━━━━━ Data for this exercise ━━━━━
(** C33. No rollback: when [mitosheet3] has been removed and the
    installation of [mitosheet] then raises, the installer reads the
    traceback and raises (the exception of the installation, unless reading
    the traceback raises itself); it issues no other command, so the
    package it removed is not put back. *)
Theorem installer_no_rollback w metadata e :
  let uninstall := UninstallPipPackages [lit "mitosheet3"] in
  let install := InstallPipPackages [lit "mitosheet"]
                   (bool_decide (lit "--test-pypi" ∈ sys_argv)) false in
  let w1 := (h GetJupyterlabMetadata w).2 in
  let w2 := (h uninstall w1).2 in
  let w3 := (h install w2).2 in
  (h GetJupyterlabMetadata w).1 = Ok metadata ->
  compatible metadata = true ->
  (h uninstall w1).1 = Ok () ->
  (h install w2).1 = Raise e ->
  let o := Outcome (match (h GetRecentTraceback w3).1 with
                    | Ok _ => Raise e
                    | Raise e' => Raise e'
                    end)
                   (h GetRecentTraceback w3).2
                   [GetJupyterlabMetadata; uninstall; install; GetRecentTraceback] in
  exec h (installer sys_argv sys_executable) w = o /\
  returns (run_body h) (start (installer sys_argv sys_executable) w) o.
Proof.
  cbv zeta. intros Em Hc Eu Ei.
  rewrite <- (exec_installer_failed_install w metadata e Em Hc Eu Ei).
  split; [done | apply exec_returns].
Qed.

End InstallerRun.

(** [exec] is the run: a program started on a host takes one step per
    command it issues and is left with the outcome [exec] computes; the
    outcome is the only one the run can return. *)
Theorem exec_run {W A} (h : host W) (m : prog A) (w : W) :
  returns (run_body h) (start m w) (exec h m w) /\
  (forall o, returns (run_body h) (start m w) o -> o = exec h m w) /\
  exists c, nsteps (step (run_body h)) (length (calls (exec h m w))) (start m w) c /\
    exits (run_body h) c (exec h m w).
Proof.
  destruct (exec_run_nsteps h m w) as (c & Hn & He).
  pose proof (exec_returns h m w) as Hr.
  split_and!; [done | | by exists c].
  intros o Ho. by eapply returns_det.
Qed.

(** ** Concrete runs *)

Lemma installer_completes_witness :
  eventually (run_body sim_host)
    (fun c => program c = Ret () /\ issued c = full_installation [] "python3")
    (start (installer [] "python3") fresh_machine) /\
  res (exec sim_host (installer [] "python3") fresh_machine) = Ok ().
Proof.
  apply (installer_completes sim_host [] "python3" fresh_machine (None, None));
    [reflexivity | reflexivity |].
  cbn. repeat split; by eexists.
Defined.

Lemma installer_run_safe_witness :
  let c : config machine unit :=
    Config (Throw (Exception "Installed extensions ['@jupyter-widgets/jupyterlab-manager']"))
           lab2_machine [GetJupyterlabMetadata] in
  (issued c `prefix_of` full_installation [] "python3" \/
   issued c `prefix_of` take 3 (full_installation [] "python3") ++ [GetRecentTraceback]) /\
  Forall (fun cm => switched_off cm = false) (issued c).
Proof.
  apply (installer_run_safe sim_host [] "python3" lab2_machine).
  apply rtc_once, step_iff. reflexivity.
Defined.

Lemma installer_no_rollback_witness :
  let o := Outcome (Raise (Exception "pip install failed")) locked_machine
             [GetJupyterlabMetadata; UninstallPipPackages [lit "mitosheet3"];
              InstallPipPackages [lit "mitosheet"] false false; GetRecentTraceback] in
  exec sim_host (installer [] "python3") locked_machine = o /\
  returns (run_body sim_host) (start (installer [] "python3") locked_machine) o.
Proof.
  apply (installer_no_rollback sim_host [] "python3" locked_machine
           (jupyterlab locked_machine) (Exception "pip install failed"));
    reflexivity.
Defined.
━━━━━
- _What is expected_
Of all the entries above, output exactly the lines between the one holding "(** [exec] is" and the one holding "split_and!; [done | | by exists c].", inclusive.

- _Written answer_
(** [exec] is the run: a program started on a host takes one step per
    command it issues and is left with the outcome [exec] computes; the
    outcome is the only one the run can return. *)
Theorem exec_run {W A} (h : host W) (m : prog A) (w : W) :
  returns (run_body h) (start m w) (exec h m w) /\
  (forall o, returns (run_body h) (start m w) o -> o = exec h m w) /\
  exists c, nsteps (step (run_body h)) (length (calls (exec h m w))) (start m w) c /\
    exits (run_body h) c (exec h m w).
Proof.
  destruct (exec_run_nsteps h m w) as (c & Hn & He).
  pose proof (exec_returns h m w) as Hr.
  split_and!; [done | | by exists c].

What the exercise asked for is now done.